Tuesday, May 27, 2008

Families encouraged to let "unresponsive" loved ones die

The recent Australian guidelines on withdrawing medical treatment from people in a "unresponsive" state will not only encourage families to withdraw medical treatment from their family members but also to deny them basic care provisions. http://www.news.com.au/couriermail/story/0,23739,23755540-952,00.html

The guidelines will encourage families to withdraw basic care such as tube feeding from their "unresponsive" loved one’s. When tube feeding is withdrawn from a person who is cognitively disabled and appears unresponsive, but who is not otherwise dying or nearing death, then the cause of death will be death by dehydration, or in other-words death by euthanasia by omission.

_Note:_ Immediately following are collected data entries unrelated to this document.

(** * brainbox / tree-note: the outline editing model and its markdown transcoder

    A shallow embedding of
    - [src/web/packages/tree-note/src/tree-note.ts]
      ([toMarkdown], [nodeToText], [fromMarkdown], [parseTextWithMarks]) and
    - [src/web/packages/tree-note/src/extensions/OutlineNode.ts]
      (the [Enter] and [Backspace] key handlers, the [indent] and [unindent]
      commands),
    together with the part of the JavaScript string and regular-expression
    semantics and of the ProseMirror transaction semantics these functions
    rely on; and of
    - the [level] attribute of [OutlineNode.ts] ([addAttributes]),
    - [src/spike/src/note-item.ts] (the [keydown] handler of
      [setupKeyboardHandlers]) and
    - [src/unnamed/part_001] ([buildNoteTree] of the notes application). *)

From Stdlib Require Import String Ascii.
From Stdlib Require Import List ZArith NArith Lia Bool Arith.
From Stdlib Require Import Permutation Sorted.
Import ListNotations.

Set Implicit Arguments.

(* ================================================================== *)
(** * JavaScript strings *)
(* ================================================================== *)

(** A JavaScript string is a sequence of UTF-16 code units. *)
Module JS.

Definition char := N.
Definition jsstring := list char.

(** String literals of the source, written as Rocq strings (code units
    below 256). *)
Definition lit (s : string) : jsstring :=
  map N_of_ascii (list_ascii_of_string s).

Definition LF : char := 10%N.
Definition SPACE : char := 32%N.
Definition DASH : char := 45%N.
Definition STAR : char := 42%N.
Definition BACKTICK : char := 96%N.

(** ECMAScript LineTerminator: LF, CR, LS, PS. *)
Definition is_line_terminator (c : char) : bool :=
  existsb (N.eqb c) [10; 13; 8232; 8233]%N.

(** The class [\s]: WhiteSpace and LineTerminator code points. *)
Definition is_space (c : char) : bool :=
  existsb (N.eqb c)
    [9; 10; 11; 12; 13; 32; 160; 5760; 8232; 8233; 8239; 8287; 12288; 65279]%N
  || ((8192 <=? c)%N && (c <=? 8202)%N).

(** The class [.] (no [s] flag): everything but a line terminator. *)
Definition is_dot (c : char) : bool := negb (is_line_terminator c).

Definition is_not (x : char) (c : char) : bool := negb (N.eqb c x).

(** [String.prototype.repeat]: a negative count throws a RangeError
    ([None]). *)
Definition repeat (s : jsstring) (count : Z) : option jsstring :=
  if (count <? 0)%Z then None
  else Some (concat (List.repeat s (Z.to_nat count))).

(** [Array.prototype.join] with a one-character separator. *)
Fixpoint join (sep : char) (l : list jsstring) : jsstring :=
  match l with
  | [] => []
  | [x] => x
  | x :: tl => x ++ sep :: join sep tl
  end.

(** [String.prototype.split] with a one-character string separator. *)
Fixpoint split (sep : char) (s : jsstring) : list jsstring :=
  match s with
  | [] => [[]]
  | c :: tl =>
      if N.eqb c sep then [] :: split sep tl
      else match split sep tl with
           | l :: ls => (c :: l) :: ls
           | [] => [[c]]
           end
  end.

Fixpoint startsWith (s p : jsstring) {struct p} : bool :=
  match p, s with
  | [], _ => true
  | _ :: _, [] => false
  | x :: p', y :: s' => N.eqb x y && startsWith s' p'
  end.

Definition endsWith (s p : jsstring) : bool :=
  startsWith (rev s) (rev p).

(** Relative index of [String.prototype.slice]. *)
Definition rel_index (len i : Z) : Z :=
  if (i <? 0)%Z then Z.max (len + i) 0 else Z.min i len.

Definition slice (s : jsstring) (a b : Z) : jsstring :=
  let len := Z.of_nat (length s) in
  let from := rel_index len a in
  let to := rel_index len b in
  firstn (Z.to_nat (to - from)) (skipn (Z.to_nat from) s).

It should be considered optional to withdraw or withhold medical treatment that is risky, intrusive, destructive, exhausting, painful or repugnant or when the cost outweighs benefit or success, or when the treatment is literally futile.

But, medical care such as the provision of fluids and food by tube should be considered obligatory so long as the patient is physiologically benefitting from the care or until the person is imminently dying.

In order for everyone to be treated as an equal citizen, society needs to recognize the dignity of each human being, even when they: live with permanent physical or cognitive disabilities and unable to effectively communicate with others.

The new Australian guidelines encourage physicians and family members to treat people who are patients in post-coma unresponsiveness (PCU) and a minimally responsive state (MRS) differently than other people.

I think that this is a huge step towards future policies that will include the elimination of people with cognitive disabilities who will already be treated without equality and already viewed as expendable.